The kernel requires processes to clean up their own messes when they exit. So, before a process targeted by an OOM killer can rest in peace, it must first run (in the kernel) to free its memory resources and return them to the system. If the process is running with a low priority, or if it gets hung up waiting for a resource elsewhere in the system, this cleanup work may take a long time. Meanwhile, the system is still struggling, since the hoped-for influx of free memory has not yet happened; at some point, another process will also be killed in the hope of getting better results.

This problem led to the development of the OOM reaper in 2015. When the kernel's OOM killer targets a process, the OOM reaper will attempt to quickly strip that process of memory that the process will never attempt to access again. But the OOM reaper is not available to user-space OOM killers, which can only send a SIGKILL signal and hope that the target exits quickly. The user-space killer never really knows how long it will take for a killed process to exit; as Baghdasaryan pointed out, that means that it must maintain a larger reserve of free pages and kill processes sooner than might be optimal.

Baghdasaryan's proposal is to add a new flag (SS_EXPEDITE) to the (new in 5.1) pidfd_send_signal() system call. If that flag is present, the caller has the CAP_SYS_NICE capability, and the signal is SIGKILL, then the OOM reaper will be unleashed on the killed process. That should result in quicker and more predictable freeing of the target's memory, regardless of anything that might slow down the target itself.

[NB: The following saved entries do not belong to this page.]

Lemma scattered_compr now pages gid idx c :
  cache_ok c → cache_compression (cfg c) = true → pages ≠ [] → well_sized (page_size c) pages →
  room c (Z.of_nat (length pages)) →
  ∃ c', write_pages_scattered nonce now pages.*1 (concat pages.*2) gid idx c = (Ok (), c') ∧
    written (collect_map pages) c c'.
Proof.
  intros Hok Hc Hne Hw Hroom. specialize (Hroom Hc). pose proof (ok_ps _ Hok) as Hps.
  assert (pages.*1 ≠ []) as Hne1 by (by destruct pages).
  unfold write_pages_scattered. unfold mbind at 1, M_bind at 1. rewrite check_tainted_run by apply Hok.
  unfold mbind at 1, M_bind at 1. unfold gets at 1. rewrite bool_decide_false by done.
  destruct (Z.eqb_spec (page_size c) 0) as [|_]; [lia|]. cbn [orb].
  rewrite scattered_all by (done || lia). rewrite bool_decide_false by done.
  unfold mbind at 1, M_bind at 1. unfold gets at 1. cbn [compose]. rewrite Hc.
  unfold write_pages_scattered_compressed. unfold mbind at 1, M_bind at 1.
  destruct (build_blobs_run snd (λ ip, page_of (concat pages.*2) (page_size c) ip.1) (enumerate pages.*1) pages
    c Hc Hps) with (l0 := @nil (Z * bytes)) as (l & k & Hrun & Hf).
  { apply Forall2_enumerate; [by rewrite length_fmap|]. intros i p d Hp Hd.
    destruct (scattered_pages _ _ _ _ _ Hw Hp Hd) as (-> & _ & ? & ?). done. }
  cbn [app] in Hrun. change (pack []) with (@nil byte, @nil page_entry) in Hrun. rewrite Hrun.
  destruct (blobs_collect _ _ _ Hf) as (_ & _ & Hb & _). apply pack_length in Hb.
  pose proof (Forall2_length _ _ _ Hf) as Hfl.
  assert (Forall (λ p, 0 ≤ p) pages.*1) as Hnn.
  { apply Forall_fmap. eapply Forall_impl; [exact Hw|]. intros x [[? ?] _]. cbn. lia. }
  destruct (max_page_bounds _ Hnn) as (Hm0 & Hm & _).
  destruct (store_blobs_run c k pages l (max_page pages.*1) (mark_group_positions now gid idx (length pages.*1)))
    as (c' & Hrun' & Hwr & _); try done; [lia|].
  exists c'. split; [|done]. destruct (pack l) as [blob es]. exact Hrun'.
Qed.

(** The in-memory copies of a scattered write. *)
Lemma promote_scattered_run pages c :
  0 < page_size c ≤ 2 ^ 16 → pages ≠ [] → well_sized (page_size c) pages →
  Z.of_nat (length pages) < 2 ^ 47 →
  ∃ c', promote_scattered_to_mem_cache pages.*1 (concat pages.*2) c = (Ok (), c') ∧ same_but_mem c c' ∧
    (∀ q d, mem_slot c' q = Some d → match collect_map pages !! q with
       Some d' => d = d' | None => mem_slot c q = Some d end).
Proof.
  intros Hps Hne Hw Hmax. unfold promote_scattered_to_mem_cache. unfold mbind at 1, M_bind at 1. unfold gets at 1.
  destruct (Z.eqb_spec (page_size c) 0) as [|_]; [lia|].
  rewrite bool_decide_false by (by destruct pages). cbn [orb]. unfold mbind at 1, M_bind at 1. unfold lift at 1.
  rewrite (length_pages (page_size c)) by (lia || by apply well_sized_data). rewrite !length_fmap.
  rewrite wrap64_id by (unfold is_u64; nia). rewrite Z.ltb_irrefl. cbn [guard_err].
  destruct (install_all_run snd (λ ip, page_of (concat pages.*2) (page_size c) ip.1) (enumerate pages.*1) pages c)
    as (c' & Hrun & Hsame & Hm); [lia| |by exists c'].
  apply Forall2_enumerate; [by rewrite length_fmap|]. intros i p d Hp Hd.
  destruct (scattered_pages _ _ _ _ _ Hw Hp Hd) as (-> & ? & ? & ?). done.
Qed.

Lemma scattered_plain now pages gid idx c :
  cache_ok c → cache_compression (cfg c) = false → pages ≠ [] → well_sized (page_size c) pages →
  Z.of_nat (length pages) < 2 ^ 47 →
  ∃ c', write_pages_scattered nonce now pages.*1 (concat pages.*2) gid idx c = (Ok (), c') ∧
    written (collect_map pages) c c'.
Proof.
  intros Hok Hc Hne Hw Hcount. pose proof (ok_ps _ Hok) as Hps. pose proof (slot_stride_bounds _ Hok) as Hstr.
  pose proof (ok_max _ Hok) as Hflen. assert (pages.*1 ≠ []) as Hne1 by (by destruct pages).
  assert (Forall page_num_ok pages.*1) as Hpn.
  { apply Forall_fmap. eapply Forall_impl; [exact Hw|]. by intros x [? _]. }
  destruct (max_page_bounds pages.*1) as (Hm0 & Hm & Hm46).
  { eapply Forall_impl; [exact Hpn|]. unfold page_num_ok. lia. }
  specialize (Hm46 Hpn). set (top := max_page pages.*1) in *.
  unfold write_pages_scattered. unfold mbind at 1, M_bind at 1. rewrite check_tainted_run by apply Hok.
  unfold mbind at 1, M_bind at 1. unfold gets at 1. rewrite bool_decide_false by done.
  destruct (Z.eqb_spec (page_size c) 0) as [|_]; [lia|]. cbn [orb].
  rewrite scattered_all by (done || lia). rewrite bool_decide_false by done.
  unfold mbind at 1, M_bind at 1. unfold gets at 1. cbn [compose]. rewrite Hc.
  destruct (promote_scattered_run pages c) as (c1 & Hrun1 & (m & mb & ->) & Hmem); try done.
  unfold mbind at 1, M_bind at 1. rewrite Hrun1. clear Hrun1.
  set (c1 := c <| mem_cache := m |> <| mem_cache_bytes := mb |>) in *.
  unfold mbind at 1, M_bind at 1. unfold gets at 1. change (slot_stride c1) with (slot_stride c).
  unfold mbind at 1, M_bind at 1. unfold bitmap_reserve, modify at 1. fold top (reserve_bits top).
  rewrite (wrap64_id (top + 1)) by (unfold is_u64; lia). rewrite (wrap64_id (_ * slot_stride c)) by (unfold is_u64; nia).
  set (c2 := c1 <| bitmap ::= _ |>).
  destruct (ensure_run ((top + 1) * slot_stride c) c2) as (f1 & Hens & Hf1 & Hf1r);
    [apply Hok|apply Hok|done|nia|].
  unfold c2 in Hf1, Hf1r. cbn in Hf1, Hf1r. unfold mbind at 1, M_bind at 1. rewrite Hens.
  set (c3 := c2 <| cache_file := f1 |> <| cache_file_len := Z.of_nat (length f1) |>).
  destruct (write_loop_run (enumerate pages.*1) (page_of (concat pages.*2) (page_size c)) pages c3 (slot_stride c))
    as (f & k & Hrun & Hlf & Hread); [apply Hok|done|done| |].
  { apply Forall2_enumerate; [by rewrite length_fmap|]. intros i p d Hp Hd.
    destruct (scattered_pages _ _ _ _ _ Hw Hp Hd) as (-> & ? & ? & ?). split_and!; try done; try lia.
    cbn. rewrite Forall_lookup in Hm. specialize (Hm i d.1 Hp). cbn in Hm. nia. }
  unfold mbind at 1, M_bind at 1. rewrite Hrun. unfold mbind at 1, M_bind at 1. unfold mark_pages, modify.
  eexists. split; [reflexivity|]. change (length (cache_file c3)) with (length f1) in *.
  assert (∀ q, is_Some (collect_map pages !! q) ↔ q ∈ pages.*1) as Hdom.
  { intros q. destruct (collect_map pages !! q) as [d|] eqn:Hd.
    - split; [|by eexists]. intros _. destruct (decide (q ∈ pages.*1)) as [?|Hn]; [done|].
      apply collect_None in Hn. congruence.
    - apply collect_None in Hd. split; [by intros [? ?]|done]. }
  assert (∀ q d, collect_map pages !! q = Some d → 0 ≤ q ≤ top ∧ Z.of_nat (length d) = page_size c) as Hin.
  { intros q d Hd. apply elem_of_list_to_map_2 in Hd. rewrite elem_of_reverse in Hd. split.
    - rewrite Forall_forall in Hm. apply (Hm q). apply list_elem_of_fmap. by exists (q, d).
    - unfold well_sized in Hw. rewrite Forall_forall in Hw. apply (Hw _ Hd). }
  apply written_plain; try done; try apply Hok; cbn.
  - by rewrite Hlf.
  - rewrite Hlf. nia.
  - intros q Hq. rewrite Hdom. by apply reserve_mark_spec.
  - intros q d Hq Hd. destruct (Hin q d Hd) as [Hqt Hdl]. split; [done|].
    specialize (Hread q Hq ltac:(nia)). rewrite Hd in Hread. exact Hread.
  - intros q Hq Hnone Hpq.
    destruct (region_bounds c q (q * slot_stride c) (slot_stride c) Hok Hq) as (_ & _ & Hb & _).
    { unfold region. by rewrite (Is_true_true_1 _ Hpq), Hc. }
    specialize (Hread q Hq ltac:(lia)). rewrite Hnone in Hread. rewrite Hread. apply Hf1r; nia.
  - intros q d Hq Hd. by apply Hmem.
Qed.
End cache_write.
(* ===== verification/CacheExamples.v ===== *)
(** Concrete caches: the witnesses of the theorems on the local disk cache, and
    the runs behind the findings about it. *)

From stdpp Require Import relations.
From S2P Require Import Prelude Float64 CacheTracking Manifest LocalState Compress File DiskCache CacheView.
From S2P Require Import CacheWrite CacheSafety CacheSteps CacheReopen.

(** Pages of four bytes, groups of eight pages, sub-chunks of two. *)
Definition demo_nonce (_ : Z) : bytes := zeros 12.

#[export] Instance demo_laws : CacheLaws demo_nonce (K:=()).
Proof.
  split.
  - intros d. by eexists.
  - intros d c [= <-] Hd Hne. destruct d; [done|]. cbn [length] in *. lia.
  - intros k n d. eexists. cbn. rewrite decide_True by done. reflexivity.
  - intros k n d c. cbn. rewrite decide_True by done. intros [= <-]. unfold toy_seal.
    rewrite !length_app, length_le_bytes. unfold zeros. rewrite length_replicate. cbn. lia.
  - done.
Qed.
#[local] Existing Instance canonical_iter.

Definition demo_config (compression : bool) (key : option ()) : CacheConfig () := {|
  ttl_secs := 0; pages_per_group := 8; sub_pages_per_frame := 2; encryption_key := key;
  cache_compression := compression; mem_cache_budget := 8
|}.

(** A state file codec for the states of the demonstrations. *)
Definition demo_to_vec (s : LocalState) : option bytes :=
  match s with
  | {| ls_manifest := None; dirty_groups := None; sub_chunk_tracker := Some []; LocalState.cache_index := None |} =>
      Some (count_encode (format_version s, page_bitmap s))
  | _ => None
  end.
Definition demo_from_slice (b : bytes) : option LocalState :=
  (λ '(v, m), {| format_version := v; ls_manifest := None; dirty_groups := None; page_bitmap := m;
     sub_chunk_tracker := Some []; LocalState.cache_index := None |}) <$> count_decode b.

Lemma demo_codec : codec_law demo_to_vec demo_from_slice.
Proof.
  intros s b. destruct s as [v [?|] [?|] m [[|??]|] [?|]]; cbn; try done. intros [= <-].
  unfold demo_from_slice. by rewrite count_decode_encode.
Qed.

(** A new cache for a database of 24 pages. *)
Definition demo (compression : bool) (key : option ()) : io (DiskCache ()) :=
  new_with_compression_at demo_from_slice (demo_config compression key) 0 4 24 [] [] None (∅, ∅, ∅) None.

Lemma demo_open_ok compression key n : 0 ≤ n ≤ 100 → open_ok (demo_config compression key) 4 n [].
Proof. intros Hn. split; cbn; try lia. intros pages Hp. by apply not_elem_of_nil in Hp. Qed.

Lemma demo_ok compression key : ∃ c, demo compression key = Ok c ∧ cache_ok c ∧ ∀ p, 0 ≤ p → view c p = None.
Proof.
  destruct (fresh_run demo_from_slice (demo_config compression key) 0 4 24 [] None None (∅, ∅, ∅)
    (demo_open_ok compression key 24 ltac:(lia)) eq_refl) as (c & Hrun & Hok & _ & _ & _ & _ & Hv). by exists c.
Qed.

Definition pg (n : Z) : bytes := le_bytes 4 n.

(** The cache as [demo] computes it. *)
Definition demo_cache (compression : bool) (key : option ()) : DiskCache () :=
  match demo compression key with
  | Ok c => c
  | _ => {| cfg := demo_config compression key; page_size := 4; cache_file := []; cache_file_len := 0;
            mem_cache := None; mem_cache_bytes := 0; generation := 0; tracker := from_parts 0 8 2 ∅ ∅ ∅;
            bitmap := {| bits := [] |}; group_states := []; interior_groups := ∅; interior_pages := ∅;
            index_pages := ∅; group_access := ∅; group_pages := []; cache_index := empty_index;
            tainted := false; cache_budget_bytes := 0;
            stats := {| stat_evictions := 0; stat_bytes_evicted := 0; stat_peak_cache_bytes := 0;
                        stat_last_eviction_count := 0; eviction_counter := 0 |};
            state_file := None; draws := 0; faults := [] |}
  end.

Lemma demo_cache_empty compression key :
  cache_ok (demo_cache compression key) ∧ ∀ p, 0 ≤ p → view (demo_cache compression key) p = None.
Proof.
  destruct (demo_ok compression key) as (c & Hrun & Hok).
  assert (demo compression key = Ok (demo_cache compression key)) as He
    by (destruct compression, key as [[]|]; vm_compute; reflexivity).
  rewrite Hrun in He. injection He as <-. done.
Qed.

Lemma demo_cache_ok compression key : cache_ok (demo_cache compression key).
Proof. apply demo_cache_empty. Qed.

(* ------------------------------------------------------------------ *)
(** * Witnesses *)

(** A write of listed pages to a demonstration cache. *)
Definition demo_write (pages : list (Z * bytes)) : cache_write := WriteScattered 5 pages 0 0.

Definition demo_written (compression : bool) (key : option ()) (pages : list (Z * bytes)) : DiskCache () :=
  (run_write demo_nonce (demo_write pages) (demo_cache compression key)).2.

Lemma demo_page_size compression key : page_size (demo_cache compression key) = 4.
Proof. by destruct compression, key as [[]|]. Qed.

Lemma demo_next compression key : next_offset (cache_index (demo_cache compression key)) = 0.
Proof. by destruct compression, key as [[]|]. Qed.

Lemma demo_write_ok compression key pages :
  Forall (λ x, (0 ≤ x.1 < 24) ∧ length x.2 = 4%nat) pages → pages ≠ [] → (length pages < 100)%nat →
  write_ok (demo_write pages) (demo_cache compression key).
Proof.
  intros Hp Hne Hl. unfold write_ok. rewrite demo_page_size. cbn [write_pages demo_write]. split_and!.
  - unfold well_sized. eapply Forall_impl; [exact Hp|]. intros [p d] [? ?]. cbn in *. unfold page_num_ok. lia.
  - done.
  - lia.
  - intros _. rewrite demo_next. lia.
Qed.

Lemma demo_written_run compression key pages :
  Forall (λ x, (0 ≤ x.1 < 24) ∧ length x.2 = 4%nat) pages → pages ≠ [] → (length pages < 100)%nat →
  run_write demo_nonce (demo_write pages) (demo_cache compression key) =
    (Ok (), demo_written compression key pages) ∧
  written (collect_map pages) (demo_cache compression key) (demo_written compression key pages).
Proof.
  intros Hp Hne Hl. destruct (run_write_run demo_nonce (demo_write pages) (demo_cache compression key))
    as (c' & Hrun & Hw); [apply demo_cache_ok|by apply demo_write_ok|].
  unfold demo_written. rewrite Hrun. done.
Qed.

(** The pages the witnesses write: page 7 twice. *)
Definition demo_pages : list (Z * bytes) := [(7, pg 1); (18, pg 2); (7, pg 9)].

Lemma demo_pages_ok : Forall (λ x, (0 ≤ x.1 < 24) ∧ length x.2 = 4%nat) demo_pages.
Proof. unfold demo_pages. constructor; [by split|constructor; [by split|constructor; [by split|constructor]]]. Qed.

Lemma demo_written_ok compression key : cache_ok (demo_written compression key demo_pages).
Proof.
  destruct (demo_written_run compression key demo_pages demo_pages_ok) as [_ Hw]; [done|cbn; lia|apply Hw].
Qed.

Lemma demo_written_view compression key p :
  0 ≤ p → collect_map demo_pages !! p ≠ None →
  view (demo_written compression key demo_pages) p = collect_map demo_pages !! p.
Proof.
  intros Hp Hn. destruct (demo_written_run compression key demo_pages demo_pages_ok) as [_ Hw]; [done|cbn; lia|].
  rewrite view_stored, (wr_stored _ _ _ Hw) by (done || apply Hw). by destruct (collect_map demo_pages !! p).
Qed.

Lemma cache_write_refines_witness :
  view (demo_written true (Some ()) demo_pages) 7 = Some (pg 9) ∧
  view (demo_written true (Some ()) demo_pages) 18 = Some (pg 2) ∧
  view (demo_written true (Some ()) demo_pages) 3 = view (demo_cache true (Some ())) 3.
Proof.
  destruct (cache_write_refines demo_nonce (demo_write demo_pages) (demo_cache true (Some ())))
    as (c' & Hrun & _ & Hv).
  - apply demo_cache_ok.
  - apply demo_write_ok; [exact demo_pages_ok|done|cbn; lia].
  - unfold demo_written. rewrite Hrun. cbn [snd]. rewrite !Hv by lia. split_and!; reflexivity.
Defined.

Lemma removal_exact_witness :
  let c := demo_written false (Some ()) demo_pages in
  view (run_removal (TruncateTo 10) c).2 7 = Some (pg 9) ∧ view (run_removal (TruncateTo 10) c).2 18 = None.
Proof.
  cbn zeta. destruct (removal_exact (TruncateTo 10) (demo_written false (Some ()) demo_pages))
    as (c' & Hrun & _ & Hv).
  - apply demo_written_ok.
  - split; [reflexivity|]. split; [lia|vm_compute; reflexivity].
  - rewrite Hrun. cbn [snd]. rewrite !Hv by lia. split; [|reflexivity].
    rewrite decide_False by (cbn; lia). by apply demo_written_view.
Defined.
(* ===== verification/FlushGroups.v ===== *)
(** One dirty group through a flush (Flush.v): the encoders accept its pages, and
    the object or the override frames they produce hold the right page at every
    position. *)

From S2P Require Import Prelude Keys Staging Manifest Backend ColdRead.
From S2P Require Import CacheTracking LocalState Compress Encoding File DiskCache CacheView.
From S2P Require Import Vfs Compact Flush FlushPages.

Section encoders.
Context `{Compression} `{Aead K} (rnd : string → Z → bytes) `{!FlushLaws rnd}.
Variable key : option K.

Lemma compress_run d : ∃ c, compress d = Ok c ∧ Z.of_nat (length c) ≤ 2 * Z.of_nat (length d) + 2 ^ 10.
Proof.
  destruct (fl_compress_total d) as [c Hc]. exists c. unfold compress. rewrite Hc. split; [done|].
  by apply fl_compress_bound.
Qed.

Lemma encrypt_run k i d aad :
  Z.of_nat (length aad) < 2 ^ 8 →
  ∃ c, encrypt_if_needed (rnd k i) d aad key = Ok c ∧ Z.of_nat (length c) ≤ Z.of_nat (length d) + 2 ^ 9.
Proof.
  intros Ha. unfold encrypt_if_needed. destruct key as [kk|]; [|exists d; split; [done|lia]].
  destruct (fl_seal_total kk (rnd k i) aad d Ha) as [c Hc]. unfold encrypt_gcm_random_nonce. rewrite Hc.
  eexists. split; [reflexivity|]. rewrite length_app, fl_rnd. pose proof (fl_seal_bound _ _ _ _ _ Hc). lia.
Qed.

Lemma frame_run pages ps spf k aad acc f :
  0 < ps → 0 < spf → 0 ≤ f → f * spf ≤ Z.of_nat (length pages) → Forall (page_ok ps) pages →
  Z.of_nat (length aad) < 2 ^ 8 →
  ∃ blob table, encode_frame pages ps spf (rnd k) aad key acc f = Ok (blob, table) ∧
    Z.of_nat (length blob) ≤ Z.of_nat (length acc.1) + 2 * (Z.min spf (Z.of_nat (length pages) - f * spf) * ps) + 2 ^ 11.
Proof.
  intros Hps Hspf Hf Hle Hok Ha. unfold encode_frame.
  set (l := take _ (drop _ pages)).
  assert (Z.of_nat (length l) = Z.min spf (Z.of_nat (length pages) - f * spf)) as Hl
    by (unfold l; rewrite length_take, length_drop; nia).
  assert (Forall (page_ok ps) l) as Hl' by by apply Forall_take, Forall_drop.
  destruct (compress_run (concat (page_bytes ps <$> l))) as (c & -> & Hc). cbn [mbind outcome_bind].
  destruct (encrypt_run k f c aad Ha) as (e & -> & He). cbn [mbind outcome_bind].
  eexists _, _. split; [reflexivity|]. rewrite length_app. rewrite concat_pages_length in Hc by (done || lia). lia.
Qed.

The comments on the proposal were heavily negative, which is interesting because most of the people involved were supportive of the objective itself. The strongest critic, perhaps, was Michal Hocko (the author of the OOM reaper), who complained that it "is abusing an implementation detail of the OOM implementation and makes it an official API". He questioned whether this capability was useful at all, saying that relying on cleanup speed is "a fundamental design problem". Johannes Weiner, though, argued that the idea was, instead, "just optimizing the user experience as best as it can". Others generally agreed that freeing memory quickly when a process is on its way out is a good thing.

Daniel Colascione liked the idea but wanted a different interface. Rather than adding semantics to a specific signal, he suggested a new system call along the lines of:

    size_t try_reap_dying_process(int pidfd, int flags, size_t max_bytes);

This call would attempt to strip memory from the process indicated by pidfd, but only if the process is currently dying. The max_bytes parameter would tell the kernel how much memory the caller would liked to see freed; that would allow the kernel to avoid doing the full work of stripping the target process if max_bytes has been reached. Notably, the reaping would be done in the context of the calling process, allowing user space to determine how important this work is relative to other tasks.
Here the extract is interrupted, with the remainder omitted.